No livro "Confissão da Leoa" está escrito: «(...) era demasiado pessoa. Sofria dessa humana doença chamada consciência.». Ao ler esta frase fiquei a refletir nas veras e conscientes palavras. Demonstra o quanto a consciência é um ato tão humano, que nos proíbe de ir e voar. Impede que sejamos felizes com medo de ultrapassar as barreiras que a sociedade nos impinge e, portanto, não nos deixa mudar. Leva-nos a agir de forma tão correta e ordeira que não permite que nos divertamos e que sejamos apenas nós, mas sim algo exageradamente guiado. Leva-nos a ser "demasiado pessoas".

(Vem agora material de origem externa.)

(** ** Values and their types *)

(** What a configuration string denotes at each parameter type. *)
Inductive pg_value :=
| PgString (s : string)
| PgInt (z : Z)
| PgFloat (f : float64)
| PgBytes (z : Z)
| PgEnum (s : string)
| PgDuration (z : Z)
| PgBool (b : bool).

Section Types.
Context `{GoRuntime}.

Definition denote_bool (s : string) : option pg_value :=
  if bool_decide (s ∈ true_values) then Some (PgBool true)
  else if bool_decide (s ∈ false_values) then Some (PgBool false) else None.

Definition denote (ty : ParameterType) (s : string) : option pg_value :=
  match ty with
  | ParameterTypeUnset => None
  | ParameterTypeString => Some (PgString s)
  | ParamTypeInt => PgInt <$> ParseInt10 s
  | ParamTypeFloat => PgFloat <$> ParseFloat s
  | ParamTypeBytes => PgBytes <$> parseBytes s
  | ParamTypeEnum => Some (PgEnum s)
  | ParamTypeDuration => PgDuration <$> parseDuration s
  | ParamTypeBoolean => denote_bool s
  end.

Definition value_lt (x y : pg_value) : bool :=
  match x, y with
  | PgInt a, PgInt b | PgBytes a, PgBytes b | PgDuration a, PgDuration b => a <? b
  | PgFloat a, PgFloat b => f64_lt a b
  | _, _ => false
  end.

Definition bounded_type (ty : ParameterType) : bool :=
  match ty with
  | ParamTypeInt | ParamTypeFloat | ParamTypeBytes | ParamTypeDuration => true
  | _ => false
  end.

(** A bound that is set denotes a value [y] of the type with [ok y]. *)
Definition bound_holds (ty : ParameterType) (bound : string) (ok : pg_value → Prop) : Prop :=
  bound = ""%string ∨ ∃ y, denote ty bound = Some y ∧ ok y.

(** The value [x] belongs to the parameter. *)
Definition admits (spec : PostgresParameterSpec) (x : pg_value) : Prop :=
  if bounded_type (ParamType spec) then
    bound_holds (ParamType spec) (MinValue spec) (λ y, value_lt x y = false)
    ∧ bound_holds (ParamType spec) (MaxValue spec) (λ y, value_lt y x = false)
  else match x with
       | PgEnum s => s ∈ Values spec
       | PgString s => s = ""%string → AllowEmpty spec = true
       | _ => True
       end.

(** [value] is a well-typed setting of the parameter. *)
Definition well_typed (spec : PostgresParameterSpec) (value : string) : Prop :=
  has_control value = false
  ∧ ∃ x, denote (ParamType spec) (TrimSpace value) = Some x ∧ admits spec x.

(** The value of decimal digits, by their places, and what a signed decimal
    numeral denotes. *)
Fixpoint digits_value (ds : string) : Z :=
  match ds with
  | EmptyString => 0
  | String c ds => digit_val c * 10 ^ Z.of_nat (String.length ds) + digits_value ds
  end.

Definition decimal (s : string) (z : Z) : Prop :=
  ∃ sign ds, s = sign +:+ ds ∧ ds ≠ ""%string ∧ string_forallb is_digit ds = true ∧
    (sign ∈ [""; "+"]%string ∧ z = digits_value ds ∨ sign = "-"%string ∧ z = - digits_value ds).

(** A bound that is set is read, and the value is not beyond it. *)
Definition not_beyond {A} (reads : string → A → Prop) (bound : string) (beyond : A → bool) : Prop :=
  bound = ""%string ∨ ∃ b, reads bound b ∧ beyond b = false.

Definition between {A} (reads : string → A → Prop) (lt : A → A → bool) (spec : PostgresParameterSpec) (x : A) : Prop :=
  not_beyond reads (MinValue spec) (λ lo, lt x lo) ∧ not_beyond reads (MaxValue spec) (λ hi, lt hi x).

(** What the text [s] of a setting is, in terms of the text where that is simple:
    an integer is a decimal numeral of 64 bits between its bounds, a boolean one
    of eight words, an enumerated value one of the allowed ones, and a string is
    not empty unless it may be.  Floats, sizes and durations are what the code
    reads them as, not below the minimum and not above the maximum it reads. *)
Definition sound_value (spec : PostgresParameterSpec) (s : string) : Prop :=
  match ParamType spec with
  | ParamTypeInt => ∃ z, decimal s z ∧ min_int64 ≤ z ≤ max_int64 ∧ between decimal Z.ltb spec z
  | ParamTypeBoolean => s ∈ ["true"; "on"; "yes"; "1"; "false"; "off"; "no"; "0"]%string
  | ParamTypeEnum => s ∈ Values spec
  | ParameterTypeString => s = ""%string → AllowEmpty spec = true
  | ParamTypeFloat => ∃ x, ParseFloat s = Some x ∧ between (λ b y, ParseFloat b = Some y) f64_lt spec x
  | ParamTypeBytes => ∃ n, parseBytes s = Some n ∧ between (λ b m, parseBytes b = Some m) Z.ltb spec n
  | ParamTypeDuration => ∃ n, parseDuration s = Some n ∧ between (λ b m, parseDuration b = Some m) Z.ltb spec n
  | ParameterTypeUnset => False
  end.

(** A spec whose bounds are usable: they parse, carry no surrounding space or
    control character, and the minimum is not above the maximum. *)
Definition clean (s : string) : Prop := TrimSpace s = s ∧ has_control s = false.

Definition well_formed_bounds (spec : PostgresParameterSpec) : Prop :=
  clean (MinValue spec) ∧ clean (MaxValue spec)
  ∧ bound_holds (ParamType spec) (MinValue spec) (λ _, True)
  ∧ bound_holds (ParamType spec) (MaxValue spec) (λ _, True)
  ∧ (∀ x y, denote (ParamType spec) (MinValue spec) = Some x →
            denote (ParamType spec) (MaxValue spec) = Some y → value_lt y x = false).

Lemma value_lt_irrefl x : value_lt x x = false.
Proof. destruct x; simpl; auto using Z.ltb_irrefl, f64_lt_irrefl. Qed.

(** *** One proof for the four bounded types *)

Section Bounds.
Context {A : Type} (parse : string → option A) (lt : A → A → bool) (inj : A → pg_value).
Hypothesis lt_inj : ∀ a b, value_lt (inj a) (inj b) = lt a b.

Lemma validate_bounds_None spec value :
  validate_bounds parse lt spec value = None ↔
  ∃ a, parse value = Some a
    ∧ (MinValue spec = ""%string
       ∨ ∃ b, parse (MinValue spec) = Some b ∧ lt a b = false)
    ∧ (MaxValue spec = ""%string
       ∨ ∃ b, parse (MaxValue spec) = Some b ∧ lt b a = false).
Proof.
  unfold validate_bounds. split.
  - intros Hv. destruct (parse value) as [a|]; [|done]. exists a. split; [done|].
    case_bool_decide as Hmin; [|destruct (parse (MinValue spec)) as [lo|] eqn:Hlo;
      [destruct (lt a lo) eqn:Hl|]; try done];
    (case_bool_decide as Hmax; [|destruct (parse (MaxValue spec)) as [hi|] eqn:Hhi;
      [destruct (lt hi a) eqn:Hh|]; try done]); eauto 8.
  - intros (a & -> & Hmin & Hmax).
    destruct Hmin as [->|(lo & -> & Hlo)]; [rewrite bool_decide_eq_true_2 by done|case_bool_decide; try rewrite Hlo];
    destruct Hmax as [->|(hi & -> & Hhi)]; try (rewrite bool_decide_eq_true_2 by done); try done;
    case_bool_decide; try rewrite Hhi; done.
Qed.

Lemma if_empty_same (s x y : string) :
  s = ""%string ∨ x = y → (if bool_decide (s = ""%string) then y else x) = y.
Proof. by case_bool_decide; intros [?|?]. Qed.

(** A valid value is not adjusted. *)
Lemma adjust_valid_same value spec a :
  parse value = Some a → validate_bounds parse lt spec value = None →
  adjust_bounds parse lt value (MinValue spec) (MaxValue spec) = (value, true).
Proof.
  intros Ha Hv. apply validate_bounds_None in Hv as (a' & Ha' & Hmin & Hmax).
  unfold adjust_bounds. rewrite Ha. simplify_eq.
  rewrite (if_empty_same (MinValue spec)), if_empty_same; [done| |];
    [destruct Hmax as [?|(hi & -> & ->)]|destruct Hmin as [?|(lo & -> & ->)]]; auto.
Qed.

(** Inside the bounds an adjusted value is unchanged; outside it is one of
    them. *)
Lemma adjust_bounds_cases value lo hi a :
  parse value = Some a →
  adjust_bounds parse lt value lo hi = (value, true)
    ∧ (lo ≠ ""%string → ∀ b, parse lo = Some b → lt a b = false)
    ∧ (hi ≠ ""%string → ∀ b, parse hi = Some b → lt b a = false)
  ∨ adjust_bounds parse lt value lo hi = (lo, true) ∧ lo ≠ ""%string
  ∨ adjust_bounds parse lt value lo hi = (hi, true) ∧ hi ≠ ""%string.
Proof.
  intros Ha. unfold adjust_bounds. rewrite Ha.
  case_bool_decide as Hlo; case_bool_decide as Hhi;
    repeat match goal with
           | |- context [match parse ?s with _ => _ end] => destruct (parse s) eqn:?
           | |- context [if lt ?x ?y then _ else _] => destruct (lt x y) eqn:?
           end; naive_solver.
Qed.

(** The same facts on the values the strings denote. *)
Section Denoted.
Variable ty : ParameterType.
Hypothesis ty_bounded : bounded_type ty = true.
Hypothesis denote_parse : ∀ s, denote ty s = inj <$> parse s.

Por outro lado, ser "demasiado pessoa" é algo que me atormenta. Ter que agir conforme o que esperam de nós, e não nos permite acompanhar o vento e viver cada momento, porque temos demasiado siso.... "Demasiado pessoa".... Demasiada consciência, demasiada preocupação, demasiada retidão, demasiadas regras, e muitos poucos sonhos cumpridos; muitas poucas aventuras vividas; muitos poucos momentos aproveitamos.
Perante isto, questiono-me se, de facto, seremos demasiado pessoas ou máquinas.
Perante isto, questiono-me se, de facto, seremos demasiado pessoas ou máquinas.